INSTRUCTIONS TO FOLLOW -
Among the records, which lines include "blobFuel"? List them.

DATA -
-=-=-
Lemma miner_apply tx (e : env) r e1 :
  header_ok (header e) -> tx_ok tx -> MapplyTransaction tx (types.Coinbase (header e)) e = (r, e1) ->
  kept e e1 /\
  match r with
  | Ok receipt => exists context st1,
      NewEVMBlockContext GetHeader blobFuel (header e) (Some (types.Coinbase (header e))) = Ok context /\
      PApplyTransaction context (header e) (Header_Hash (header e)) tx
        (mkExec (gasPool e) (types.GasUsed (header e)) (snd (Snapshot (state e)))) = (Ok receipt, st1) /\
      gasPool e1 = ex_gp st1 /\ types.GasUsed (header e1) = ex_usedGas st1 /\ state e1 = ex_state st1
  | Err _ => gasPool e1 = gasPool e /\ types.GasUsed (header e1) = types.GasUsed (header e) /\ equ (state e1) (state e)
  | Panic => True
  end.
Proof.
  intros Hh Htx. unfold miner.applyTransaction. pose proof (equ_Snapshot (state e)) as Hsnap.
  pose proof (equ_Revert (state e)) as Hrev. pose proof (equ_Revert_SubBalance (state e)) as Hrevs.
  destruct (Snapshot (state e)) as [snap s]. cbn [fst snd] in *.
  destruct (CheckPredicates _ _ tx) as [results|err|]; [|intros [= <- <-]; split; [by split_and!|done]..].
  destruct (Results_Bytes _) as [bytes|err|]; [|intros [= <- <-]; split; [by split_and!|done]..].
  unfold NewEVMBlockContextWithPredicateResults. cbn [header set_results set_state state gasPool rules predicateContext].
  destruct (NewEVMBlockContext _ _ _ _) as [context|err|] eqn:Hc; [|intros [= <- <-]; split; [by split_and!|done]..].
  destruct (PApplyTransaction _ _ _ _ _) as [r0 st1] eqn:Ha. destruct r0 as [receipt|err|]; intros [= <- <-]; [| |split; [by split_and!|done]].
  - split; [by split_and!|]. exists context, st1. by split_and!.
  - split; [by split_and!|]. destruct (context_fields _ _ _ Hc) as [Hn _].
    apply ApplyTransaction_Err in Ha as [Hu Hs]; [|done..]. cbn in *. split_and!; [done|done|].
    destruct Hs as [-> | (a & v & ->)]; [done|apply Hrevs].
Qed.

(** *** Replaying the block under construction *)

Lemma modify_bind {T B} (f : T -> T) (k : unit -> StM T B) st : ((fun st => (Ok tt, f st)) ≫= k) st = k tt (f st).
Proof. reflexivity. Qed.

Lemma process_txs_snoc context h bh i txs tx st rs st1 msg r st2 :
  process_txs context h bh i txs st = (Ok rs, st1) ->
  TransactionToMessage Sender tx (types.BaseFee h) = Ok msg ->
  PapplyTransaction msg (types.Number h) bh (types.Time h) tx (NewEVM config false context (NewEVMTxContext msg))
    (mkExec (ex_gp st1) (ex_usedGas st1) (ps_SetTxContext (tx_Hash tx) (i + Z.of_nat (length txs)) (ex_state st1))) = (Ok r, st2) ->
  process_txs context h bh i (txs ++ [tx]) st = (Ok (rs ++ [r]), st2).
Proof.
  intros Hp Hm Ha. revert i st rs Hp Ha. induction txs as [|t0 txs IH]; intros i st rs Hp Ha; cbn [app processor.process_txs] in *.
  - injection Hp as <- <-. cbn in Ha. rewrite Z.add_0_r in Ha.
    rewrite lift_bind, Hm. cbn [wrap_err]. rewrite modify_bind.
    erewrite bindM_step; [|unfold wrapM; rewrite Ha; reflexivity]. done.
  - rewrite lift_bind in *. destruct (TransactionToMessage Sender t0 _) as [m0|e|]; cbn [wrap_err] in *; [|done..].
    rewrite modify_bind in *.
    apply bindM_run in Hp as (r0 & st0 & Hr0 & Hp). rewrite (bindM_step _ _ _ _ _ Hr0).
    apply bindM_run in Hp as (rs0 & st0' & Hrs0 & Hp). injection Hp as <- <-.
    erewrite bindM_step; [|apply (IH _ _ _ Hrs0)]; [done|].
    rewrite <- Ha. do 3 f_equal. cbn [length]. lia.
Qed.

(** Two states that differ at most in their transaction context. *)
Definition equ_ctx (s s' : S) : Prop := forall h i, equ (ps_SetTxContext h i s) (ps_SetTxContext h i s').

Lemma equ_ctx_equ s s' : equ s s' -> equ_ctx s s'.
Proof. intros Hs h i. by apply equ_SetTxContext. Qed.

Lemma equ_ctx_set s s' h i : equ s' (ps_SetTxContext h i s) -> equ_ctx s s'.
Proof. intros Hs h' i'. rewrite (equ_SetTxContext h' i' _ _ Hs). symmetry. apply equ_SetTxContext_twice. Qed.

Lemma equ_ctx_trans s1 s2 s3 : equ_ctx s1 s2 -> equ_ctx s2 s3 -> equ_ctx s1 s3.
Proof. intros H1 H2 h i. etrans; [apply H1|apply H2]. Qed.

Section Block.
(** The header, the hash, the gas and the state the block is processed with. *)
Context (h0 : types.Header) (bh : Hash) (gp0 : Z) (s0 : S) (p0 : types.Header) (context : BlockContext).
Context (Hcontext : NewEVMBlockContext GetHeader blobFuel h0 None = Ok context).

Record replay (e : env) : Prop := {
  rp_header : header_ctx (header e) h0;
  rp_parent : miner.parent e = p0;
  rp_count : tcount e = Z.of_nat (length (env_txs e));
  rp_run : exists rs st d,
    process_txs context h0 bh 0 (env_txs e) (mkExec gp0 0 s0) = (Ok rs, st) /\
    0 <= d /\ ex_gp st = gasPool e + d /\ ex_gp st <= MaxUint64 /\ ex_usedGas st = types.GasUsed (header e) /\
    equ_ctx (ex_state st) (state e) /\ receipt_core <$> rs = receipt_core <$> receipts e
}.

(** The fields of an environment the invariant reads. *)
Lemma replay_change e e' : replay e -> kept e e' -> gasPool e' = gasPool e ->
  types.GasUsed (header e') = types.GasUsed (header e) -> equ_ctx (state e) (state e') -> replay e'.
Proof.
  intros [Hh Hpar Hc (rs & st & d & Hrun & Hd & Hgp & Hmax & Hu & Hs & Hr)] (Ht & Hre & Htc & Hhc & Hp) Hg HU Hs'.
  split.
  - eapply header_ctx_trans; [|done]. by apply header_ctx_sym.
  - by rewrite Hp.
  - by rewrite Ht, Htc.
  - exists rs, st, d. rewrite Ht, Hre, Hg, HU. split_and!; try done. by eapply equ_ctx_trans.
Qed.

Definition in_context (tx : Transaction) (e : env) : env := set_state e (ps_SetTxContext (tx_Hash tx) (tcount e) (state e)).

Lemma replay_commit (e e1 e2 : env) tx tx' r :
  header_ok (header e) -> tx_ok tx -> same_tx tx tx' -> replay e ->
  MapplyTransaction tx (types.Coinbase (header e)) (in_context tx e) = (Ok r, e1) ->
  env_txs e2 = env_txs e1 ++ [tx'] -> receipts e2 = receipts e1 ++ [r] -> tcount e2 = tcount e1 + 1 ->
  header_ctx (header e1) (header e2) -> gasPool e2 = gasPool e1 ->
  types.GasUsed (header e2) = types.GasUsed (header e1) -> state e2 = state e1 ->
  miner.parent e2 = miner.parent e1 -> replay e2.
Proof.
  intros Hok Htx Hsame [Hh Hpar Hc (rs & st & d & Hrun & Hd & Hgp & Hmax & Hu & Hs & Hr)] Ha E1 E2 E3 E4 E5 E6 E7 E8.
  destruct (miner_apply _ (in_context tx e) _ _ Hok Htx Ha) as [(K1 & K2 & K3 & K4 & K5) (context' & st1 & Hctx' & Hap & Hg1 & Hu1 & Hs1)].
  cbn [header in_context set_state env_txs receipts tcount gasPool state miner.parent] in *.
  rewrite <- (context_same _ _ Hh), Hcontext in Hctx'. injection Hctx' as <-.
  destruct (context_fields _ _ _ Hcontext) as [Hn Ht].
  pose proof (header_ok_ctx _ _ Hh Hok) as [_ (b & Hb & Hb0 & _) Hrules].
  unfold processor.ApplyTransaction in Hap. rewrite lift_bind, <- (hc_BaseFee _ _ Hh), <- (hc_Number _ _ Hh), <- (hc_Time _ _ Hh), Hb in Hap.
  destruct (TransactionToMessage Sender tx (Some b)) as [msg|err|] eqn:Hm; [|done..].
  pose proof (message_priced _ _ _ _ Htx Hb0 Hm) as ((Hlim & _) & _).
  pose proof Hsame as (Hhash & _ & _ & _ & Hmsg).
  apply (apply_equ _ _ _ _ _ bh _ _ tx' d _ (mkExec (ex_gp st) (ex_usedGas st)
    (ps_SetTxContext (tx_Hash tx') (0 + Z.of_nat (length (env_txs e))) (ex_state st)))) in Hap
    as (r' & st1' & Hap' & Hcore & (Hgp' & Hu' & Hs') & Hpool); [|by rewrite Hn, Ht|done|done| |done|done].
  2: { split_and!; cbn; [done|done|]. rewrite equ_Snapshot, Hhash, Z.add_0_l, <- Hc. symmetry. apply Hs. }
  split.
  - eapply header_ctx_trans; [apply header_ctx_sym, E4|]. eapply header_ctx_trans; [apply header_ctx_sym, K4|done].
  - by rewrite E8, K5.
  - rewrite E1, E3, K1, K3, length_app, Hc. cbn. lia.
  - exists (rs ++ [r']), st1', d. rewrite E1, K1, E2, K2, E5, E6, E7, Hg1, Hu1, Hs1.
    split_and!; try done.
    + apply (process_txs_snoc _ _ _ _ _ _ _ _ _ msg _ _ Hrun); [by rewrite Hmsg, Hb|done].
    + rewrite Hgp'. cbn in Hpool. lia.
    + apply equ_ctx_equ. by symmetry.
    + rewrite !fmap_app, Hr. cbn. by rewrite Hcore.
Qed.

Lemma replay_try (e : env) tx op e' :
  header_ok (header e) -> tx_ok tx -> replay e ->
  tryTransaction (types.Coinbase (header e)) tx e = (Ok op, e') -> replay e' /\ header_ctx (header e) (header e').
Proof.
  intros Hok Htx Hrp. unfold miner.tryTransaction, miner.commitTransaction, commitBlobTransaction. fold (in_context tx e).
  assert (Hin : replay (in_context tx e)).
  { apply (replay_change e); [done|by split_and!|done|done|]. apply (equ_ctx_set _ _ (tx_Hash tx) (tcount e)). done. }
  assert (Hfail : forall err e1, MapplyTransaction tx (types.Coinbase (header e)) (in_context tx e) = (Err err, e1) ->
    replay e1 /\ header_ctx (header e) (header e1)).
  { intros err e1 Ha. destruct (miner_apply _ (in_context tx e) _ _ Hok Htx Ha) as [Hk (Hg & Hu & Hs)]. split; [|apply Hk].
    apply (replay_change (in_context tx e)); try done. apply equ_ctx_equ. by symmetry. }
  destruct (tx_Type tx =? BlobTxType).
  - destruct (tx_Sidecar tx) as [sc|]; [|done]. case_test; [intros [= _ <-]; done|].
    destruct (MapplyTransaction _ _ (in_context tx e)) as [[r|err|] e1] eqn:Ha; [|intros [= _ <-]; by eapply Hfail|done].
    destruct (types.BlobGasUsed (header e1)); [|done]. intros [= _ <-].
    pose proof (miner_apply _ (in_context tx e) _ _ Hok Htx Ha) as [(_ & _ & _ & Hk & _) _]. split; [|by destruct Hk; split].
    apply (replay_commit e e1 _ tx (WithoutBlobTxSidecar tx) r); try done. apply same_tx_sidecar.
  - destruct (MapplyTransaction _ _ (in_context tx e)) as [[r|err|] e1] eqn:Ha; [|intros [= _ <-]; by eapply Hfail|done].
    intros [= _ <-]. pose proof (miner_apply _ (in_context tx e) _ _ Hok Htx Ha) as [(_ & _ & _ & Hk & _) _]. split; [|by destruct Hk; split].
    by apply (replay_commit e e1 _ tx tx r).
Qed.

Abbreviation attempts := (attempts IsValidVersionedHash CreateBloom CreateAddress Sender GetHeader blobFuel Header_Hash config false).
Abbreviation fillTransactions := (fillTransactions IsValidVersionedHash CreateBloom CreateAddress Sender GetHeader blobFuel
  Header_Hash config false).

Lemma replay_attempts (e e' : env) l :
  header_ok (header e) -> Forall tx_ok l -> replay e -> attempts e l e' -> replay e'.
Proof.
  intros Hok Hl Hrp Ha. revert Hok Hl Hrp. induction Ha as [|e tx op e1 txs e2 Ht _ IH]; intros Hok Hl Hrp; [done|].
  inversion Hl; subst. destruct (replay_try _ _ _ _ Hok ltac:(done) Hrp Ht) as [Hrp1 Hh1].
  apply IH; [by eapply header_ok_ctx|done|done].
Qed.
-=-=-
TASK RESPONSE -
      NewEVMBlockContext GetHeader blobFuel (header e) (Some (types.Coinbase (header e))) = Ok context /\
Context (Hcontext : NewEVMBlockContext GetHeader blobFuel h0 None = Ok context).
Abbreviation attempts := (attempts IsValidVersionedHash CreateBloom CreateAddress Sender GetHeader blobFuel Header_Hash config false).
Abbreviation fillTransactions := (fillTransactions IsValidVersionedHash CreateBloom CreateAddress Sender GetHeader blobFuel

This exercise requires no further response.